* [INSTRUCTIONS TO FOLLOW]: Go to the line in the entries below that holds "let sharedPre := Z.to_nat" and repeat exactly from there through the line that holds "s ← append_bytes s (hexPrefixEncode k false", inclusive.

□ □ □

(** C38. [ripemd160] of the node is RIPEMD-160: for messages shorter than 4
    GiB it returns the reference digest, twenty bytes, although the source
    unrolls both lines of the compression function with renamed registers and
    builds the last block by xor. *)
Theorem ripemd160_is_reference (m : bytes) :
  bytes_ok m → len m < 2 ^ 32 →
  ripemd160 m = Ok (rspec.digest m) ∧ hash_ok 20 (rspec.digest m).
Proof.
  intros Hm Hl. assert (0 ≤ len m) as H0 by (unfold len; lia).
  assert (u32 (len m) = len m) as Eu by (apply Z.mod_small; lia).
  pose proof (Nat.div_mod_eq (length m) 64) as Hdm.
  pose proof (Nat.mod_upper_bound (length m) 64 ltac:(lia)) as Hmod.
  set (k := (length m / 64)%nat) in *. set (rest := drop (k * 64) m).
  assert (length rest = length m `mod` 64)%nat as Hrest by (unfold rest; rewrite length_drop; lia).
  set (h := foldl rspec.compress rmd160.MDinit (rspec.words <$> blocks k 64 m)).
  assert (length h = 5%nat) as Hh by (by apply length_foldl_compress).
  assert (rmd160.MDfinish h rest (len m) 0 =
    foldl rspec.compress rmd160.MDinit (rspec.words <$> blocks (length (rspec.pad m) / 64) 64 (rspec.pad m))) as Ef.
  { rewrite MDfinish_ok; [|done|by apply Forall_drop|lia|].
    2: { rewrite Hrest, Nat2Z.inj_mod. done. }
    change (rspec.pad m) with (m ++ tail (len m)). set (t := tail (len m)).
    replace (m ++ t) with (take (k * 64) m ++ (rest ++ t)) by (unfold rest; by rewrite app_assoc, take_drop).
    assert (length (take (k * 64) m) = k * 64)%nat as Hlt by (rewrite length_take; lia).
    rewrite (blocks_split k 64 (take (k * 64) m) (rest ++ t)), fmap_app, foldl_app by lia. f_equal. unfold h.
    rewrite <- (blocks_app k 64 (take (k * 64) m) rest) by lia. unfold rest. by rewrite take_drop. }
  assert (ripemd160 m = Ok (rspec.digest m)) as E.
  { unfold ripemd160. rewrite Eu, chunks_ok by (done || lia). cbv beta iota delta [mbind res_bind]. fold k rest h.
    rewrite Ef. apply (f_equal Ok). unfold rspec.digest. f_equal. apply list_fmap_ext.
    intros i w Hw. apply bytes_of_word. eapply (Forall_lookup_1 (λ w, 0 ≤ w)); [|exact Hw].
    apply foldl_compress_nonneg. repeat constructor; lia. }
  split; [done|]. unfold rspec.digest. set (l := foldl _ _ _).
  assert (length l = 5%nat) as Hl5 by (by apply length_foldl_compress). clearbody l.
  split; [apply Forall_concat, Forall_fmap, Forall_true; intros w; apply le_encode_ok|].
  do 5 (destruct l as [|? l]; [discriminate Hl5|]). by destruct l.
Qed.

Lemma ripemd160_is_reference_witness :
  ripemd160 [1; 2; 3] = Ok (rspec.digest [1; 2; 3]) ∧ hash_ok 20 (rspec.digest [1; 2; 3]).
Proof. apply (ripemd160_is_reference [1; 2; 3]); [by apply (bool_decide_unpack _)|by vm_compute]. Defined.
(* ===== verification/TrieHash.v ===== *)
(** * The root hash of a map

    Models libdevcore/TrieHash.cpp and the key encoding of
    libdevcore/TrieCommon.h/.cpp: the root of the Merkle Patricia tree over a
    sorted map of byte strings, computed without building a database. A
    [std::map<bytes, bytes>] is its list of entries in key order; an iterator
    range is the sublist it spans. *)

From S2P Require Import Prelude RLP RLPFacts RLPStreamFacts CodecFacts Hex Crypto.

Local Open Scope Z_scope.

(** ** Sorted maps *)

Fixpoint bytes_lt (a b : bytes) : bool :=
  match a, b with
  | [], [] => false
  | [], _ :: _ => true
  | _ :: _, [] => false
  | x :: a, y :: b => bool_decide (x < y) || (bool_decide (x = y) && bytes_lt a b)
  end.

Abbreviation BytesMap := (list (bytes * bytes)).

(** [m[k] = v]. *)
Fixpoint map_set (k v : bytes) (m : BytesMap) : BytesMap :=
  match m with
  | [] => [(k, v)]
  | (k', v') :: m' =>
      if bytes_lt k k' then (k, v) :: m
      else if decide (k = k') then (k, v) :: m'
      else (k', v') :: map_set k v m'
  end.

(** [m.insert(make_pair(k, v))]: an existing entry is kept. *)
Fixpoint map_add (k v : bytes) (m : BytesMap) : BytesMap :=
  match m with
  | [] => [(k, v)]
  | (k', v') :: m' =>
      if bytes_lt k k' then (k, v) :: m
      else if decide (k = k') then m
      else (k', v') :: map_add k v m'
  end.

(** ** Keys *)

(** The pairs of nibbles of [hexPrefixEncode], packed; a last odd nibble would
    be read past the end and does not occur. *)
Fixpoint pack (n : bytes) : bytes :=
  match n with
  | x :: y :: n => u8 (x * 16 + y) :: pack n
  | _ => []
  end.

(** [hexPrefixEncode(hexVector, leaf, begin, end)] for [begin ≤ end]. *)
Definition hexPrefixEncode (hv : bytes) (leaf : bool) (b e : nat) : bytes :=
  let n := take (e - b) (drop b hv) in
  let odd := Nat.odd (e - b) in
  let flag := Z.lor (if leaf then 2 else 0) (if odd then 1 else 0) * 16 in
  if odd then Z.lor flag (byte_at n 0) :: pack (drop 1 n) else flag :: pack n.

(** [nibble]. *)
Definition nibble (d : bytes) (i : Z) : Z :=
  if decide (Z.land i 1 ≠ 0) then Z.land (byte_at d (i / 2)) 15 else Z.shiftr (byte_at d (i / 2)) 4.

(** [keyOf(hpe)]: the nibbles after the flag. *)
Definition keyOf (hpe : bytes) : bytes :=
  if decide (len hpe = 0) then []
  else
    let off := if decide (Z.land (byte_at hpe 0) 0x10 ≠ 0) then 1 else 2 in
    nibble hpe <$> seqZ off (len hpe * 2 - off).

(** [isLeaf] of the first item's payload. *)
Definition hp_isLeaf (hpe : bytes) : bool := bool_decide (Z.land (byte_at hpe 0) 0x20 ≠ 0).

(** ** The root *)

(** How many leading elements agree, at most [limit]. *)
Fixpoint common (a b : bytes) (limit : nat) : nat :=
  match limit, a, b with
  | S l, x :: a, y :: b => if decide (x = y) then S (common a b l) else 0%nat
  | _, _, _ => 0%nat
  end.

(** One round of the loop that computes [sharedPre]. *)
Definition shared_step (pre : nat) (k : bytes) (sharedPre : Z) (k' : bytes) : Z :=
  if decide (sharedPre = 0) then sharedPre
  else
    let x := Z.min sharedPre (Z.min (len k) (len k')) in
    Z.min (Z.of_nat (pre + common (drop pre k) (drop pre k') (Z.to_nat x - pre))) sharedPre.

(** The prefix [n->first[preLen] == i] of a range, and the rest. *)
Fixpoint span_nibble (pre : nat) (i : Z) (l : BytesMap) : BytesMap * BytesMap :=
  match l with
  | [] => ([], [])
  | (k, v) :: l' =>
      if decide (byte_at k (Z.of_nat pre) = i) then
        let '(a, b) := span_nibble pre i l' in ((k, v) :: a, b)
      else ([], l)
  end.

Section crypto.
Context `{Crypto}.

(** [hash256rlp] and [hash256aux]; each level fixes at least one more nibble, so
    one unit of fuel per nibble of the longest key, and one more, is enough. *)
Fixpoint hash256rlp (fuel : nat) (seg : BytesMap) (pre : nat) (s : RLPStream) {struct fuel} :
    res RLPStream :=
  match fuel with
  | O => Throw OutOfFuel
  | S fuel =>
      let hash256aux seg pre s :=
        r ← hash256rlp fuel seg pre RLPStream0;
        o ← out r;
        if decide (len o < 32) then appendRaw s o 1 else append_bytes s (sha3 o) false in
      match seg with
      | [] => append_bytes s [] false
      | [(k, v)] =>
          s ← appendList s 2;
          s ← append_bytes s (hexPrefixEncode k true pre (length k)) false;
          append_bytes s v false
      | (k, v) :: rest =>
          let sharedPre := Z.to_nat (foldl (shared_step pre k) UINT32_MAX (fst <$> rest)) in
          if decide (pre < sharedPre)%nat then
            s ← appendList s 2;
            s ← append_bytes s (hexPrefixEncode k false pre sharedPre) false;
            hash256aux seg sharedPre s
          else
            s ← appendList s 17;
            let b := if decide (pre = length k) then rest else seg in
            '(s, _) ← foldl (λ acc i,
                         '(s, b) ← acc;
                         let '(m, n) := span_nibble pre i b in
                         s ← (if decide (m = []) then append_bytes s [] false
                              else hash256aux m (S pre) s);
                         Ok (s, n)) (Ok (s, b)) (seqZ 0 16);
            append_bytes s (if decide (pre = length k) then v else []) false
      end
  end.

(** The number of nibbles of the longest key. *)
Definition max_key (m : BytesMap) : nat := foldr Nat.max 0%nat (length ∘ fst <$> m).

Definition rlp256 (m : BytesMap) : res bytes :=
  if decide (m = []) then s ← append_bytes RLPStream0 [] false; out s
  else
    let hexMap := foldr (λ kv acc, map_set (asNibbles (fst kv)) (snd kv) acc) [] m in
    s ← hash256rlp (S (S (max_key hexMap))) hexMap 0 RLPStream0;
    out s.

Definition hash256 (m : BytesMap) : res bytes := sha3 <$> rlp256 m.

(** [rlp(j)] for an [unsigned]. *)
Definition rlp_unsigned (j : Z) : res bytes := s ← append_unsigned RLPStream0 j; out s.

(** [orderedTrieRoot]. *)
Definition orderedTrieRoot (d : list bytes) : res bytes :=
  m ← foldl (λ acc jb, m ← acc; k ← rlp_unsigned (fst jb); Ok (map_set k (snd jb) m)) (Ok [])
        (zip (seqZ 0 (Z.of_nat (length d))) d);
  hash256 m.
End crypto.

□ □ □

* [SOLUTION TO THE EXERCISE]:
          let sharedPre := Z.to_nat (foldl (shared_step pre k) UINT32_MAX (fst <$> rest)) in
          if decide (pre < sharedPre)%nat then
            s ← appendList s 2;
            s ← append_bytes s (hexPrefixEncode k false pre sharedPre) false;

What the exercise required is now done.